__What you will do__.
From the line with "(** Axum takes" through the line with "else bool_decide (shape", inclusive, return each line of the data below exactly and leave the rest out.

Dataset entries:
(** A path up to the names of its parameters. *)
Definition shape (path : string) : list string :=
  map (fun seg => if starts_with "{" seg then "{}" else seg) (split_on "/"%char path).

(** Axum takes two routes apart by method or by path, and takes one path only
    under one naming of its parameters. *)
Definition apart (r r' : Route) : bool :=
  if String.eqb (rt_path r) (rt_path r') then bool_decide (rt_method r <> rt_method r')
  else bool_decide (shape (rt_path r) <> shape (rt_path r')).
Definition all_apart (l l' : list Route) : bool := forallb (fun r => forallb (apart r) l') l.

Class Axum (Router : Type) := {
  router_new : Router;
  route : string -> Method -> Handler -> Router -> option Router;
  layer : Layer -> Router -> Router;
  nest : string -> Router -> Router -> option Router;
  merge : Router -> Router -> option Router;
  router_routes : Router -> list Route;
}.

Class AxumLaws (Router : Type) `{Axum Router} := {
  routes_new : router_routes router_new = [];
  routes_layer l r : router_routes (layer l r) = add_layer l <$> router_routes r;
  routes_route p m h r : let new := {| rt_method := m; rt_path := p; rt_handler := h; rt_layers := [] |} in
    all_apart (router_routes r) [new] = true ->
    exists r', route p m h r = Some r' /\ router_routes r' = router_routes r ++ [new];
  routes_nest p inner r : let new := add_prefix p <$> router_routes inner in
    all_apart (router_routes r) new = true ->
    exists r', nest p inner r = Some r' /\ router_routes r' = router_routes r ++ new;
  routes_merge other r : all_apart (router_routes r) (router_routes other) = true ->
    exists r', merge other r = Some r' /\ router_routes r' = router_routes r ++ router_routes other;
}.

__Reply to the task__.
(** Axum takes two routes apart by method or by path, and takes one path only
    under one naming of its parameters. *)
Definition apart (r r' : Route) : bool :=
  if String.eqb (rt_path r) (rt_path r') then bool_decide (rt_method r <> rt_method r')
  else bool_decide (shape (rt_path r) <> shape (rt_path r')).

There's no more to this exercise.